Saved entries:
⟨

(* ===== verification/GoFlag.v ===== *)
(** * Go's package flag

    The command line of a Go program: flags registered with [StringVar] and [BoolVar] on the
    variables of main, and [flag.Parse].  The variables a flag set writes are a type [S]. *)
From S2P Require Import Prelude GoRuntime GoStrings.
From Stdlib Require Import Ascii.

(** [strconv.ParseBool]. *)
Definition ParseBool (s : string) : option bool :=
  if bool_decide (s ∈ ["1"; "t"; "T"; "true"; "TRUE"; "True"]) then Some true
  else if bool_decide (s ∈ ["0"; "f"; "F"; "false"; "FALSE"; "False"]) then Some false
  else None.

Definition FormatBool (b : bool) : string := if b then "true" else "false".

(** A registered flag: its name, whether it can stand without a value ([IsBoolFlag]), the
    methods [Set] (an invalid value is an error) and [String] of its value. *)
Record Flag (S : Type) := {
  flag_name : string;
  flag_bool : bool;
  flag_set : string → S → option S;
  flag_string : S → string;
}.
Arguments flag_name {S} _.
Arguments flag_bool {S} _.
Arguments flag_set {S} _ _ _.
Arguments flag_string {S} _ _.

Definition StringVar {S} (get : S → string) (set : string → S → S) (name : string) : Flag S :=
  {| flag_name := name; flag_bool := false;
     flag_set := λ v s, Some (set v s); flag_string := get |}.

Definition BoolVar {S} (get : S → bool) (set : bool → S → S) (name : string) : Flag S :=
  {| flag_name := name; flag_bool := true;
     flag_set := λ v s, (λ b, set b s) <$> ParseBool v; flag_string := λ s, FormatBool (get s) |}.

(** A flag that writes to a part of the variables. *)
Definition on_fst {S T} (f : Flag S) : Flag (S * T) :=
  {| flag_name := flag_name f; flag_bool := flag_bool f;
     flag_set := λ v '(s, t), (λ s', (s', t)) <$> flag_set f v s;
     flag_string := λ '(s, _), flag_string f s |}.
Definition on_snd {S T} (f : Flag T) : Flag (S * T) :=
  {| flag_name := flag_name f; flag_bool := flag_bool f;
     flag_set := λ v '(s, t), (λ t', (s, t')) <$> flag_set f v t;
     flag_string := λ '(_, t), flag_string f t |}.

Section flags.
Context {S : Type}.
Implicit Types (f : Flag S) (fs : list (Flag S)) (s : S).

Definition Lookup (name : string) fs : option (Flag S) :=
  List.find (λ f, bool_decide (flag_name f = name)) fs.

(** The names [Var] accepts. *)
Definition flag_named (name : string) : bool :=
  negb (HasPrefix name "-") && negb (bool_decide ("="%char ∈ bytes name)).

(** [FlagSet.Var]: a bad name or a name defined before panics. *)
Definition Var f fs : res (list (Flag S)) :=
  if flag_named (flag_name f) && bool_decide (Lookup (flag_name f) fs = None)
  then Ok (fs ++ [f]) else Panic.

Fixpoint register (new : list (Flag S)) fs : res (list (Flag S)) :=
  match new with
  | [] => Ok fs
  | f :: new => fs ← Var f fs; register new fs
  end.

(** An argument of the command line. *)
Inductive token :=
| Positional
| Terminator                                            (* -- *)
| BadSyntax
| Named (name : string) (value : option string).       (* -name or -name=value *)

Definition scan (arg : string) : token :=
  match arg with
  | String c (String d rest) =>
    if bool_decide (c = "-"%char) then
      if bool_decide (d = "-"%char) && bool_decide (rest = "") then Terminator
      else
        let name := if bool_decide (d = "-"%char) then rest else String d rest in
        match name with
        | "" => BadSyntax
        | String e name' =>
          if bool_decide (e = "-"%char) || bool_decide (e = "="%char) then BadSyntax
          else match cut "=" name' with
               | Some (n, v) => Named (String e n) (Some v)
               | None => Named name None
               end
        end
    else Positional
  | _ => Positional
  end.

(** What parsing ends with: the variables and the arguments left, a request for help, or an
    error. *)
Inductive parsed :=
| Parsed (s : S) (rest : list string)
| ErrHelp
| Invalid.

(** [FlagSet.Parse]: [parseOne] until it sees no flag. *)
Fixpoint Parse fs (args : list string) s : parsed :=
  match args with
  | [] => Parsed s []
  | arg :: args' =>
    match scan arg with
    | Positional => Parsed s args
    | Terminator => Parsed s args'
    | BadSyntax => Invalid
    | Named name value =>
      match Lookup name fs with
      | None => if bool_decide (name = "help" ∨ name = "h") then ErrHelp else Invalid
      | Some f =>
        if flag_bool f then
          match flag_set f (default "true" value) s with
          | Some s' => Parse fs args' s'
          | None => Invalid
          end
        else match value, args' with
             | Some v, _ => match flag_set f v s with Some s' => Parse fs args' s' | None => Invalid end
             | None, v :: args'' =>
                 match flag_set f v s with Some s' => Parse fs args'' s' | None => Invalid end
             | None, [] => Invalid
             end
      end
    end
  end.

(** ** Spelling a flag *)

(** The ways to write that a flag has a value. *)
Inductive spelled f : string → list string → Prop :=
| spelled_equals dash v :
    dash ∈ ["-"; "--"] → spelled f v [dash +:+ flag_name f +:+ "=" +:+ v]
| spelled_next dash v :
    dash ∈ ["-"; "--"] → flag_bool f = false → spelled f v [dash +:+ flag_name f; v]
| spelled_bare dash :
    dash ∈ ["-"; "--"] → flag_bool f = true → spelled f "true" [dash +:+ flag_name f].

Lemma flag_named_spec name : flag_named name = true → "="%char ∉ bytes name ∧ ¬ HasPrefix name "-" = true.
Proof. unfold flag_named. intros [Hp He]%andb_true_iff. destruct (HasPrefix name "-"); [done|].
  by apply negb_true_iff, bool_decide_eq_false in He. Qed.

(** A well-formed name after one or two dashes is read whole. *)
Lemma scan_name dash name tail value :
  dash ∈ ["-"; "--"] → flag_named name = true → name ≠ "" →
  (value = None ∧ tail = "" ∨ ∃ v, value = Some v ∧ tail = "=" +:+ v) →
  scan (dash +:+ name +:+ tail) = Named name value.
Proof.
  intros Hdash Hname Hne Htail. apply flag_named_spec in Hname as [Heq Hp].
  destruct name as [|e name]; [done|].
  assert (e ≠ "-"%char ∧ e ≠ "="%char ∧ "="%char ∉ bytes name) as (He1 & He2 & Heq').
  { cbn in Heq. split_and!; [intros ->; by apply Hp; cbn; destruct name|set_solver..]. }
  assert (match cut "=" (name +:+ tail) with
          | Some (n, v) => Named (String e n) (Some v)
          | None => Named (String e (name +:+ tail)) None
          end = Named (String e name) value) as Hcut.
  { destruct Htail as [[-> ->]|(v & -> & ->)].
    - rewrite string_app_nil_r. destruct (cut "=" name) as [[n v]|] eqn:Hc; [|done].
      exfalso. apply Heq'. apply cut_Some in Hc. apply bytes_split. by exists n, v.
    - by rewrite (cut_at_first "="%char "" name v). }
  assert (dash = "-" ∨ dash = "--") as Hd by set_solver. clear Hdash.
  destruct Hd as [->| ->]; rewrite ?string_app_cons, ?string_app_nil_l; cbn [scan].
  all: rewrite ?(bool_decide_eq_true_2 ("-"%char = "-"%char)) by done.
  - rewrite !(bool_decide_eq_false_2 (e = _)) by done. cbn [andb orb]. done.
  - rewrite (bool_decide_eq_false_2 (String e _ = "")) by done. cbn [andb orb].
    rewrite !(bool_decide_eq_false_2 (e = _)) by done. done.
Qed.

Lemma Parse_spelled fs f v args rest s s' :
  Lookup (flag_name f) fs = Some f → flag_named (flag_name f) = true → flag_name f ≠ "" →
  spelled f v args → flag_set f v s = Some s' → Parse fs (args ++ rest) s = Parse fs rest s'.
Proof.
  intros Hl Hn Hne Hs Hset. destruct Hs as [dash v Hd|dash v Hd Hb|dash Hd Hb]; cbn [app Parse].
  - rewrite (scan_name dash _ _ (Some v)), Hl by eauto. by destruct (flag_bool f); cbn; rewrite Hset.
  - rewrite <- (string_app_nil_r (flag_name f)), (scan_name dash _ _ None), Hl by eauto. by rewrite Hb, Hset.
  - rewrite <- (string_app_nil_r (flag_name f)), (scan_name dash _ _ None), Hl by eauto. rewrite Hb. cbn.
    by rewrite Hset.
Qed.

End flags.

(** ** Settings *)

(** A text or a truth value for the flag of a name, and the ways to write it on a command line: with
    one dash or two; a text after an equals sign or as the next argument; a truth value in any form
    [ParseBool] knows, or the bare flag for true. *)
Notation setting := (string * (string + bool))%type.

Inductive spells : setting → list string → Prop :=
| spells_text dash n v : dash ∈ ["-"; "--"] → spells (n, inl v) [dash +:+ n +:+ "=" +:+ v]
| spells_next dash n v : dash ∈ ["-"; "--"] → spells (n, inl v) [dash +:+ n; v]
| spells_true dash n v : dash ∈ ["-"; "--"] → v ∈ ["1"; "t"; "T"; "true"; "TRUE"; "True"] →
    spells (n, inr true) [dash +:+ n +:+ "=" +:+ v]
| spells_false dash n v : dash ∈ ["-"; "--"] → v ∈ ["0"; "f"; "F"; "false"; "FALSE"; "False"] →
    spells (n, inr false) [dash +:+ n +:+ "=" +:+ v]
| spells_bare dash n : dash ∈ ["-"; "--"] → spells (n, inr true) [dash +:+ n].

(** The text a flag is set to. *)
Definition text_of (w : string + bool) (v : string) : Prop :=
  match w with inl v' => v = v' | inr b => ParseBool v = Some b end.
Definition is_truth (w : string + bool) : bool := match w with inl _ => false | inr _ => true end.

Lemma spells_spelled {S} (f : Flag S) w args :
  spells (flag_name f, w) args → flag_bool f = is_truth w → ∃ v, spelled f v args ∧ text_of w v.
Proof.
  intros Hs Hb. remember (flag_name f, w) as m eqn:Hm.
  destruct Hs as [dash n v Hd|dash n v Hd|dash n v Hd Hv|dash n v Hd Hv|dash n Hd]; injection Hm as -> <-; simpl in *.
  - exists v. split; [by apply spelled_equals|done].
  - exists v. split; [by apply spelled_next|done].
  - exists v. split; [by apply spelled_equals|]. unfold ParseBool. by rewrite bool_decide_eq_true_2.
  - exists v. split; [by apply spelled_equals|]. unfold ParseBool.
    rewrite bool_decide_eq_false_2 by set_solver. by rewrite bool_decide_eq_true_2.
  - exists "true". split; [by apply spelled_bare|done].
Qed.

(** The values of a set of flags after a setting: only that of its flag changes. *)
Definition update (m : setting) (ms : list setting) : list setting :=
  (λ x, if bool_decide (x.1 = m.1) then m else x) <$> ms.

Lemma on_fst_spelled {S T} (f : Flag S) v a : spelled f v a → spelled (on_fst (T:=T) f) v a.
Proof.
  intros [dash v' Hd|dash v' Hd Hb|dash Hd Hb];
    [by apply (spelled_equals (on_fst f))|by apply (spelled_next (on_fst f))|by apply (spelled_bare (on_fst f))].
Qed.

(** A registered set has distinct well-formed names, in the order of registration. *)
Lemma register_Ok {S} (new fs : list (Flag S)) :
  Forall (λ f, flag_named (flag_name f) = true) new → NoDup (flag_name <$> fs ++ new) →
  register new fs = Ok (fs ++ new).
Proof.
  intros Hn. revert fs. induction Hn as [|f new Hf _ IH]; intros fs Hnd; [by rewrite app_nil_r|].
  cbn [register]. unfold Var. rewrite Hf.
  assert (Lookup (flag_name f) fs = None) as Hl.
  { apply find_None, Forall_forall. intros g Hg Heq. rewrite fmap_app in Hnd.
    apply NoDup_app in Hnd as (_ & Hd & _). apply (Hd (flag_name f)); [rewrite <- Heq; by apply list_elem_of_fmap_2|].
    csimpl. apply list_elem_of_here. }
  rewrite bool_decide_eq_true_2 by done. cbn. rewrite IH by (by rewrite <- app_assoc).
  by rewrite <- app_assoc.
Qed.

Lemma Lookup_registered {S} (fs : list (Flag S)) f :
  NoDup (flag_name <$> fs) → f ∈ fs → Lookup (flag_name f) fs = Some f.
Proof.
  intros Hnd Hf. apply find_unique; [done..|]. intros g Hg Heq.
  by eapply (NoDup_fmap_eq flag_name).
Qed.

⟩

• Your objective:
Copying word for word, give each line of the data above from the first one through the line containing "Definition FormatBool (b", and nothing else.

• Finished task:
(* ===== verification/GoFlag.v ===== *)
(** * Go's package flag

    The command line of a Go program: flags registered with [StringVar] and [BoolVar] on the
    variables of main, and [flag.Parse].  The variables a flag set writes are a type [S]. *)
From S2P Require Import Prelude GoRuntime GoStrings.
From Stdlib Require Import Ascii.

(** [strconv.ParseBool]. *)
Definition ParseBool (s : string) : option bool :=
  if bool_decide (s ∈ ["1"; "t"; "T"; "true"; "TRUE"; "True"]) then Some true
  else if bool_decide (s ∈ ["0"; "f"; "F"; "false"; "FALSE"; "False"]) then Some false
  else None.

Definition FormatBool (b : bool) : string := if b then "true" else "false".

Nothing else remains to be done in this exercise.